Minecraft players have launched a petition demanding developer Mojang ends its annual mob vote – in which the community gets to vote on a new creature to be added to the game – saying the process ‘leaves fantastic ideas on the cutting room floor’ and only serves to highlight Minecraft’s anaemic content release cycle.
Mojang has now revealed all three mobs that’ll be put to the vote ahead of a grand results unveiling during this weekend’s Minecraft Live – the crab, the penguin, and the armadillo – and it’s a selection a newly launched fan petition describes as “three equally great options”.
The petition, which at the time of writing has received 295K signatures from Minecraft fans in the three days since its launch, argues, “Mojang somehow releases less content WITH Microsoft’s backing than they did without, [meaning] players see minimal content to the game they love”. It continues that by “leaving fantastic ideas on the cutting room floor, and teasing content that will never be seen in the game”, players must “watch as possibly the one thing to get them to play again is ripped from them”.

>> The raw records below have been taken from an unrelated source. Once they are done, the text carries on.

Lemma process_all_spec now ps : forall self,
  NoDup (map row_id ps) ->
  exists self',
    process_all now ps self = (Return tt, self')
    /\ gateways self' = gateways self
    /\ messages_seq (db self') = messages_seq (db self)
    /\ wire self' = wire self ++ omap (request_for (gateways self)) ps
    /\ Forall2
         (row_step now
            (map row_id (List.filter (registered (gateways self)) ps)))
         (messages (db self)) (messages (db self'))
    /\ exists new,
         logs (db self') = logs (db self) ++ new
         /\ Forall2 (log_step (messages (db self')))
              (List.filter (registered (gateways self)) ps) new.
Proof.
  induction ps as [|h t IH]; intros self Hnd.
  - exists self. simpl. rewrite !app_nil_r.
    repeat split; [apply row_step_nil|]. exists []. rewrite app_nil_r.
    split; [reflexivity | constructor].
  - simpl in Hnd. apply NoDup_cons in Hnd as [Hh Hnd].
    rewrite list_elem_of_In in Hh.
    simpl. destruct (gateways self !! gateway h) as [g|] eqn:Hg.
    + assert (Hreg : registered (gateways self) h = true)
        by (unfold registered; rewrite Hg; reflexivity).
      assert (Hreq : request_for (gateways self) h =
                     send_sms_request g (recipient h) (message h))
        by (unfold request_for; rewrite Hg; reflexivity).
      rewrite Hreg, Hreq. destruct (process_message_registered now self h g Hg)
        as (self1 & st & -> & Hgw & Hwire & set & det & Hset & Hrows
            & Hlogs & Hseq).
      destruct (IH self1 Hnd)
        as (self' & Hrun & Hgw' & Hseq' & Hwire' & Hrows' & new & Hlogs'
            & Hnew).
      rewrite Hgw in *. exists self'. split; [exact Hrun|].
      split; [exact Hgw'|]. split; [congruence|].
      assert (Hfresh : ~ In (row_id h)
                (map row_id (List.filter (registered (gateways self)) t))).
      { intros Hin. apply Hh. eapply filter_registered_keys, Hin. }
      split; [|split].
      * rewrite Hwire', Hwire, <- app_assoc. f_equal.
        destruct (send_sms_request g (recipient h) (message h));
          reflexivity.
      * simpl. pose proof Hrows' as Hrows2. rewrite Hrows in Hrows2.
        eapply Forall2_trans;
          [|eapply (row_step_update now (row_id h)), Hset|exact Hrows2].
        intros m m1 m'. apply row_step_compose, Hfresh.
      * eexists (_ :: new). split.
        -- rewrite Hlogs', Hlogs, <- app_assoc. reflexivity.
        -- constructor; [|exact Hnew].
           destruct (delivered_status _ _ _ _ (Hset h)) as [_ Hst].
           split; [reflexivity|]. split; [exact Hst|]. simpl.
           intros m' Hm'.
           pose proof (Forall2_row_with_id _ _ _ (row_id h)
                         (row_step_row_id now _) Hrows') as Hrel.
           rewrite Hm' in Hrel.
           destruct (row_with_id (messages (db self1)) (row_id h))
             as [m1|] eqn:Hm1; [|contradiction].
           apply row_with_id_Some in Hm1 as [Hin1 Hid1].
           destruct Hrel as [[Hin _]|[_ ->]];
             [rewrite Hid1 in Hin; contradiction|].
           rewrite Hrows in Hin1. unfold update_where_id in Hin1.
           apply in_map_iff in Hin1 as (m0 & Hm0 & _).
           destruct (Z.eqb_spec (row_id m0) (row_id h)) as [E|E].
           ++ subst m1. apply (delivered_status _ _ _ _ (Hset m0)).
           ++ subst m1. contradiction.
    + assert (Hreg : registered (gateways self) h = false)
        by (unfold registered; rewrite Hg; reflexivity).
      assert (Hreq : request_for (gateways self) h = None)
        by (unfold request_for; rewrite Hg; reflexivity).
      rewrite Hreg, Hreq, (process_message_unregistered now self h Hg).
      apply IH, Hnd.
Qed.

(** ** A drain pass *)

Lemma pending_keys_NoDup d now :
  wf_db d -> NoDup (map row_id (get_pending_messages d now)).
Proof.
  intros [Hnd _]. unfold get_pending_messages.
  induction (messages d) as [|m rows IH]; simpl; [constructor|].
  simpl in Hnd. apply NoDup_cons in Hnd as [Hm Hnd].
  destruct (is_pending now m); [|apply IH, Hnd].
  simpl. apply NoDup_cons. split; [|apply IH, Hnd].
  intros Hin. apply Hm. rewrite list_elem_of_In in *.
  apply in_map_iff in Hin as (m' & E & Hin). apply filter_In in Hin as [Hin _].
  rewrite <- E. apply in_map, Hin.
Qed.

Lemma Forall2_impl_Forall {A B} (P : A -> Prop) (R Q : A -> B -> Prop) l k :
  Forall2 R l k -> Forall P l -> (forall x y, P x -> R x y -> Q x y) ->
  Forall2 Q l k.
Proof.
  intros HR HP HQ. induction HR as [|x y l k Hxy _ IH]; constructor.
  - apply HQ; [|exact Hxy]. apply Forall_cons in HP. apply HP.
  - apply IH. apply Forall_cons in HP. apply HP.
Qed.

Lemma same_key_same_row rows m p :
  NoDup (map row_id rows) -> In m rows -> In p rows ->
  row_id p = row_id m -> p = m.
Proof.
  intros Hnd Hm Hp E.
  pose proof (row_with_id_In _ _ Hnd Hm) as H1.
  pose proof (row_with_id_In _ _ Hnd Hp) as H2.
  rewrite E in H2. congruence.
Qed.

It also calls the voting process “inherently flawed”, noting that content creators often “mobilise their fanbase to vote for the least popular option [as a] joke”.
“So we call upon Mojang. Stop the Mob Vote,” the petition organisers write. “Give us three mobs each year. If unpaid modders can add your mobs to the game within days after they’re announced, the least you could do is keep up with the content frequency that made Minecraft famous.”
Mojang hasn’t commented on the petition, but it’s clear there’ll be disappointment whatever the outcome of 2023’s vote – with all but one contender joining previous losers the alligator, golden monkey, white-lipped deer, white dolphin, barnacle, wildfire, great hunger, alpaca, moobloom, iceologer, glare, copper golem, rascal, and tuff golem in the great abandoned ideas bin in the sky.
Voting on Minecraft’s 2023 selection of mobs runs from 6pm UK time/1pm EDT this Friday, 13th October, until 6:15pm UK time/1:15pm EDT on Sunday, 15th October. That’s 15 minutes after the start of Minecraft Live, which promises “on-the-horizon news and updates” covering both Minecraft and this year’s action-strategy spin-off, Minecraft Legends.